Accurate measurement of cellular traction force is critical for understanding physical interaction between cells and the extracellular matrix. Traction force microscopy (TFM) has become the most widely used tool for this purpose. While TFM has made continual progress in terms of resolution and accuracy, there have been challenges regarding obtaining user-friendly software and choosing the right values for parameters and sub-processes associated with the software. Here we provide step-by-step instructions for a MATLAB-based TFM software application equipped with multiple methods for image deformation quantification and force reconstruction, along with clarification on the computational meaning of the parameters within the software. We outline how to choose the optimal sub-methods and values for parameters for each process, depending on the characteristics of images and purpose of the analyses. The software's runtime is 20, 4, and 0.05 min by Fast BEM L1 (Boundary Element Method L1-regularization), Fast BEM L2 (L2-regularization), and FTTC (Fourier Transform Traction Cytometry), respectively, in addition to 7 min of particle-tracking velocimetry-based deformation tracking, for a single image (1280 × 960 pixel) on a standard workstation.
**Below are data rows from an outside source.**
(* ===== verification/Arm64State.v ===== *)
(** The register state of a thread on ARM64: Crashlytics' accessors
    (FIRCLSThreadState.c), the DWARF numbering of registers, and unwinding by
    the link register and the frame pointer (FIRCLSUnwind_arm.c); the ARM64
    implementation of [ThreadState]. The thread
    state macros of the system read and write the fields of the state. *)
From S2P Require Import Prelude Memory DwarfData ThreadState.

(** [__ss] of the context: [__x[29]], [__fp], [__lr], [__sp], [__pc], [__cpsr]. *)
Record FIRCLSThreadContext := ThreadContext {
  ss_x : list Z;
  ss_fp : Z;
  ss_lr : Z;
  ss_sp : Z;
  ss_pc : Z;
  ss_cpsr : Z
}.

#[global] Instance thread_context_eq_dec : EqDecision FIRCLSThreadContext.
Proof. solve_decision. Defined.

Definition with_x (r : FIRCLSThreadContext) (n : nat) (v : Z) : FIRCLSThreadContext :=
  ThreadContext (<[n := v]> (ss_x r)) (ss_fp r) (ss_lr r) (ss_sp r) (ss_pc r) (ss_cpsr r).
Definition with_fp (r : FIRCLSThreadContext) (v : Z) : FIRCLSThreadContext :=
  ThreadContext (ss_x r) v (ss_lr r) (ss_sp r) (ss_pc r) (ss_cpsr r).
Definition with_lr (r : FIRCLSThreadContext) (v : Z) : FIRCLSThreadContext :=
  ThreadContext (ss_x r) (ss_fp r) v (ss_sp r) (ss_pc r) (ss_cpsr r).
Definition with_sp (r : FIRCLSThreadContext) (v : Z) : FIRCLSThreadContext :=
  ThreadContext (ss_x r) (ss_fp r) (ss_lr r) v (ss_pc r) (ss_cpsr r).
Definition with_pc (r : FIRCLSThreadContext) (v : Z) : FIRCLSThreadContext :=
  ThreadContext (ss_x r) (ss_fp r) (ss_lr r) (ss_sp r) v (ss_cpsr r).

(** ** Accessors *)

Definition CLS_PTRAUTH_STRIP (pointer : Z) : Z := Z.land pointer 0x0000000FFFFFFFFF.

Definition FIRCLSThreadContextGetPC (registers : option FIRCLSThreadContext) : Z :=
  match registers with None => 0 | Some r => CLS_PTRAUTH_STRIP (ss_pc r) end.

Definition FIRCLSThreadContextGetStackPointer (registers : option FIRCLSThreadContext) : Z :=
  match registers with None => 0 | Some r => CLS_PTRAUTH_STRIP (ss_sp r) end.

Definition FIRCLSThreadContextGetLinkRegister (registers : option FIRCLSThreadContext) : Z :=
  match registers with None => 0 | Some r => CLS_PTRAUTH_STRIP (ss_lr r) end.

Definition FIRCLSThreadContextGetFramePointer (registers : option FIRCLSThreadContext) : Z :=
  match registers with None => 0 | Some r => CLS_PTRAUTH_STRIP (ss_fp r) end.

(** What the setters return. *)
Definition arm64_res : Type := bool * option FIRCLSThreadContext.

Definition FIRCLSThreadContextSetStackPointer (registers : option FIRCLSThreadContext)
    (value : Z) : arm64_res :=
  match registers with None => (false, None) | Some r => (true, Some (with_sp r value)) end.

Definition FIRCLSThreadContextSetLinkRegister (registers : option FIRCLSThreadContext)
    (value : Z) : arm64_res :=
  match registers with None => (false, None) | Some r => (true, Some (with_lr r value)) end.

Definition FIRCLSThreadContextSetPC (registers : option FIRCLSThreadContext)
    (value : Z) : arm64_res :=
  match registers with None => (false, None) | Some r => (true, Some (with_pc r value)) end.

Definition FIRCLSThreadContextSetFramePointer (registers : option FIRCLSThreadContext)
    (value : Z) : arm64_res :=
  match registers with None => (false, None) | Some r => (true, Some (with_fp r value)) end.

(** ** DWARF register numbers *)

Definition CLS_DWARF_ARM64_FP : Z := 29.
Definition CLS_DWARF_ARM64_LR : Z := 30.
Definition CLS_DWARF_ARM64_SP : Z := 31.
Definition CLS_DWARF_MAX_REGISTER_NUM : Z := CLS_DWARF_ARM64_SP.
Definition CLS_DWARF_REG_RETURN : Z := CLS_DWARF_ARM64_LR.
Definition CLS_DWARF_REG_SP : Z := CLS_DWARF_ARM64_SP.

(** The cases [CLS_DWARF_ARM64_X0] to [CLS_DWARF_ARM64_X28]. *)
Definition is_x_register (num : Z) : bool := (0 <=? num) && (num <=? 28).

(** [registers->__ss.__x[num]]; the context is dereferenced unchecked. *)
Definition FIRCLSDwarfUnwindGetRegisterValue (registers : option FIRCLSThreadContext) (num : Z) :
    M Z :=
  if is_x_register num then
    r ← of_option registers;
    of_option (ss_x r !! Z.to_nat num)
  else if num =? CLS_DWARF_ARM64_FP then mret (FIRCLSThreadContextGetFramePointer registers)
  else if num =? CLS_DWARF_ARM64_LR then mret (FIRCLSThreadContextGetLinkRegister registers)
  else if num =? CLS_DWARF_ARM64_SP then mret (FIRCLSThreadContextGetStackPointer registers)
  else mret 0.

Definition FIRCLSDwarfUnwindSetRegisterValue (registers : option FIRCLSThreadContext)
    (num value : Z) : M arm64_res :=
  if is_x_register num then
    r ← of_option registers;
    mret (true, Some (with_x r (Z.to_nat num) value))
  else if num =? CLS_DWARF_ARM64_FP then
    mret (true, (FIRCLSThreadContextSetFramePointer registers value).2)
  else if num =? CLS_DWARF_ARM64_SP then
    mret (true, (FIRCLSThreadContextSetStackPointer registers value).2)
  else if num =? CLS_DWARF_ARM64_LR then
    let registers := (FIRCLSThreadContextSetLinkRegister registers value).2 in
    mret (true, (FIRCLSThreadContextSetPC registers value).2)
  else mret (false, registers).

(** ** The interface *)

Definition arm64 : ThreadState := {|
  thread_context := FIRCLSThreadContext;
  ThreadContextGetPC := FIRCLSThreadContextGetPC;
  ThreadContextGetStackPointer := FIRCLSThreadContextGetStackPointer;
  ThreadContextGetFramePointer := FIRCLSThreadContextGetFramePointer;
  ThreadContextSetPC := FIRCLSThreadContextSetPC;
  DwarfUnwindGetRegisterValue := FIRCLSDwarfUnwindGetRegisterValue;
  DwarfUnwindSetRegisterValue := FIRCLSDwarfUnwindSetRegisterValue;
  DWARF_MAX_REGISTER_NUM := CLS_DWARF_MAX_REGISTER_NUM;
  DWARF_REG_RETURN := CLS_DWARF_REG_RETURN;
  DWARF_REG_SP := CLS_DWARF_REG_SP
|}.

(** ** The laws *)

(** The stored value of a register. *)
Definition arm64_field (r : FIRCLSThreadContext) (n : Z) : option Z :=
  if is_x_register n then ss_x r !! Z.to_nat n
  else if n =? CLS_DWARF_ARM64_FP then Some (ss_fp r)
  else if n =? CLS_DWARF_ARM64_LR then Some (ss_lr r)
  else if n =? CLS_DWARF_ARM64_SP then Some (ss_sp r)
  else None.

Lemma arm64_set_register_run r n v w :
  0 <= n < 32 -> length (ss_x r) = 29%nat ->
  exists r', FIRCLSDwarfUnwindSetRegisterValue (Some r) n v w = Done (true, Some r') w /\
    length (ss_x r') = 29%nat /\ arm64_field r' n = Some v /\
    (forall n', 0 <= n' < 32 -> n' <> n -> arm64_field r' n' = arm64_field r n') /\
    ss_pc r' = if n =? CLS_DWARF_ARM64_LR then v else ss_pc r.
Proof.
  intros Hn Hl. unfold FIRCLSDwarfUnwindSetRegisterValue, arm64_field.
  destruct (is_x_register n) eqn:Ex.
  - cbn [of_option]. rewrite bind_ret. eexists. split; [done|]. cbn [with_x ss_x ss_fp ss_lr ss_sp ss_pc].
    unfold is_x_register in Ex. apply andb_true_iff in Ex as [?%Z.leb_le ?%Z.leb_le].
    split; [by rewrite length_insert|]. split; [by rewrite list_lookup_insert_eq by lia|].
    split; [|by rewrite (proj2 (Z.eqb_neq _ _)) by (unfold CLS_DWARF_ARM64_LR; lia)].
    intros n' Hn' Hne. destruct (is_x_register n') eqn:Ex'; [|done].
    unfold is_x_register in Ex'. apply andb_true_iff in Ex' as [?%Z.leb_le ?%Z.leb_le].
    by rewrite list_lookup_insert_ne by lia.
  - unfold is_x_register in Ex. assert (Hn' : n = 29 \/ n = 30 \/ n = 31).
    { apply andb_false_iff in Ex as [?%Z.leb_gt|?%Z.leb_gt]; lia. }
    destruct Hn' as [->|[->| ->]]; eexists; (split; [done|]);
      cbn [FIRCLSThreadContextSetFramePointer FIRCLSThreadContextSetLinkRegister
           FIRCLSThreadContextSetStackPointer FIRCLSThreadContextSetPC fst snd
           with_fp with_lr with_sp with_pc ss_x ss_fp ss_lr ss_sp ss_pc];
      (split; [done|]); (split; [done|]); (split; [|done]);
      intros n' Hn' Hne; unfold CLS_DWARF_ARM64_FP, CLS_DWARF_ARM64_LR, CLS_DWARF_ARM64_SP;
      repeat match goal with |- context [n' =? ?x] => destruct (Z.eqb_spec n' x); [lia|] end; try done;
      by destruct (is_x_register n').
Qed.

(** What is read of the stack pointer and of the return address. *)
Lemma arm64_sp_value r : @reg_value arm64 (Some r) CLS_DWARF_REG_SP = Some (CLS_PTRAUTH_STRIP (ss_sp r)).
Proof. reflexivity. Qed.

Lemma arm64_return_value r :
  @reg_value arm64 (Some r) CLS_DWARF_REG_RETURN = Some (CLS_PTRAUTH_STRIP (ss_lr r)).
Proof. reflexivity. Qed.

#[global] Instance arm64_laws : @ThreadStateLaws arm64.
Proof.
  split; cbn.
  - done.
  - intros r n w. unfold reg_value, FIRCLSDwarfUnwindGetRegisterValue, eval. cbn.
    unfold FIRCLSDwarfUnwindGetRegisterValue. destruct (is_x_register n).
    + destruct r as [r|]; [|done]. cbn [of_option]. rewrite !bind_ret. by destruct (ss_x r !! _).
    + by repeat match goal with |- context [if ?b then _ else _] => destruct b end.
  - intros r n v w. unfold FIRCLSDwarfUnwindSetRegisterValue. cbn [of_option].
    destruct (is_x_register n); [rewrite bind_ret; by do 2 eexists|].
    repeat match goal with |- context [if ?b then _ else _] => destruct b end; by do 2 eexists.
  - intros r v. by eexists.
Qed.

#[global] Instance arm64_file : @RegisterFile arm64.
Proof.
  refine {| wf_context (r : @thread_context arm64) := length (ss_x r) = 29%nat;
    reg_field := arm64_field : @thread_context arm64 -> _; pc_field := ss_pc : @thread_context arm64 -> _ |}.
  1-3: done.
  { change DWARF_MAX_REGISTER_NUM with 31. intros r n Hn Hr. unfold reg_value, eval.
    cbn [DwarfUnwindGetRegisterValue arm64]. unfold FIRCLSDwarfUnwindGetRegisterValue.
    destruct (is_x_register n) eqn:Ex.
    - unfold is_x_register in Ex. apply andb_true_iff in Ex as [?%Z.leb_le ?%Z.leb_le]. cbn [of_option].
      rewrite bind_ret. destruct (lookup_lt_is_Some_2 (ss_x r) (Z.to_nat n)) as [x ->]; [lia|]. by eexists.
    - by repeat match goal with |- context [if ?b then _ else _] => destruct b; [by eexists|] end. }
  change DWARF_MAX_REGISTER_NUM with 31. intros r n v w Hn Hr.
  destruct (arm64_set_register_run r n v w ltac:(lia) Hr) as (r' & E & Hl & Hv & Hf & Hp).
  exists r'. split_and!; [done..| |done]. intros n' Hn'. apply Hf. lia.
Defined.

Section Unwind.
Context {VM : VmRead}.

(** ** Unwinding without tables *)

Definition FIRCLSUnwindWithLRRegister (registers : option FIRCLSThreadContext) : arm64_res :=
  match registers with
  | None => (false, None)
  | Some _ =>
      let value := FIRCLSThreadContextGetLinkRegister registers in
      if negb (FIRCLSIsValidPointer value) then (false, registers)
      else FIRCLSThreadContextSetPC registers value
  end.

Definition FIRCLSUnwindStackPointerFromFramePointer (framePtr : Z) : Z := u64 (framePtr + 2 * 8).

Definition FIRCLSUnwindWithFramePointer (registers : option FIRCLSThreadContext)
    (allowScanning : bool) : M arm64_res :=
  let '(ok, registers) :=
    if allowScanning then FIRCLSUnwindWithLRRegister registers else (false, registers) in
  if ok : bool then mret (true, registers)
  else
    let framePointer := FIRCLSThreadContextGetFramePointer registers in
    stack ← FIRCLSReadMemory framePointer 16;
    match stack with
    | None => mret (false, registers)
    | Some bs =>
        let stack0 := le_val (take 8 bs) in
        let stack1 := le_val (drop 8 bs) in
        let '(ok, registers) := FIRCLSThreadContextSetPC registers stack1 in
        if negb ok then mret (false, registers)
        else
          let '(ok, registers) := FIRCLSThreadContextSetFramePointer registers stack0 in
          if negb ok then mret (false, registers)
          else
            let '(ok, registers) :=
              FIRCLSThreadContextSetStackPointer registers
                (FIRCLSUnwindStackPointerFromFramePointer framePointer) in
            mret (ok, registers)
    end.

End Unwind.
Finally, the colocalization accuracies, in reference to a paxillin-GFP image, are compared between the three force reconstruction methods. © 2021 Wiley Periodicals LLC. Basic Protocol 1: Setting up the TFM package in MATLAB Basic Protocol 2: Running the TFM package Alternate Protocol 1: Stage drift correction: Efficient subpixel registration Alternate Protocol 2: Force field calculation: FastBEM.